April 2, 2012
HIV-positive men who have sex with men may still be at risk of spreading the virus even while taking strong antiretrovirals, says a new report from Boston researchers. According to scientists from the Boston University School of Medicine and Fenway Health, highly active antiretroviral therapy (HAART), the primary treatment for HIV/AIDS, does not fully suppress HIV in the semen of sexually active MSM with the virus.
Of the 101 MSM recruited for the study, all Fenway Health patients, 18 percent had detectable levels of HIV in their blood, and 30 percent had HIV in their semen. Among those men with no detectable HIV in their blood, a quarter still had HIV in their semen -- a finding strongly associated with unprotected sex, STDs, and genital inflammation.

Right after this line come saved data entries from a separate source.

(* ===== verification/Smp.v ===== *)
(** * barracuda_deamon/smp/raid6smp.cu

    The multi-threaded implementation.  The stripe is cut into one chunk per
    CPU; every chunk is processed by a POSIX thread.  The threads run
    concurrently: a step of the machine below is one access of one thread to
    the shared buffers (or one action of the main thread), in any order. *)
From S2P Require Import Prelude GF256 Word Memory Syndrome Vanilla.
Local Open Scope Z_scope.

Section smp.
Context `{N : Native}.

Definition SHLBYTE (v : Z) : Z :=
  let vv := Z.land (wshl v 1) (NBYTES 0xfe) in
  vv.

Definition MASK (v : Z) : Z :=
  let vv := Z.land v (NBYTES 0x80) in
  let vv := wsub (wshl vv 1) (Z.shiftr vv 7) in
  vv.

(** [struct thread_data] *)
Record thread_data := {
  td_disks : Z;
  td_bytes : Z;
  td_ptrs : list loc;
  thread_id : Z;
  number_of_threads : Z
}.

(** [start] and [stop] of a thread: the [size_t] quotient, converted to [int]. *)
Definition thread_start (bytes n tid : Z) : Z := to_int (bytes / n * tid).
Definition thread_stop (bytes n tid : Z) : Z :=
  if tid + 1 =? n then to_int bytes else to_int (thread_start bytes n tid + bytes / n).

Record thread_locals := { l_z0 : Z; l_p : loc; l_q : loc; l_start : Z; l_stop : Z }.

"Men who have sex with men, who are at risk for transmitting HIV, may believe that they have a low risk based on incorrect assumptions that HAART eliminates HIV from semen," said study lead author Joseph Politch, a research associate professor in obstetrics and gynecology at Boston University.
Until additional information is available, it would be "prudent" for sexually active HIV-positive MSM "to use condoms and other risk-reduction strategies," Politch advised.
The study, "Highly Active Antiretroviral Therapy Does Not Completely Suppress HIV in Semen of Sexually Active HIV-Infected Men Who Have Sex with Men," was published online in AIDS (2012;doi:10.1097/QAD.0b013e32835b11b).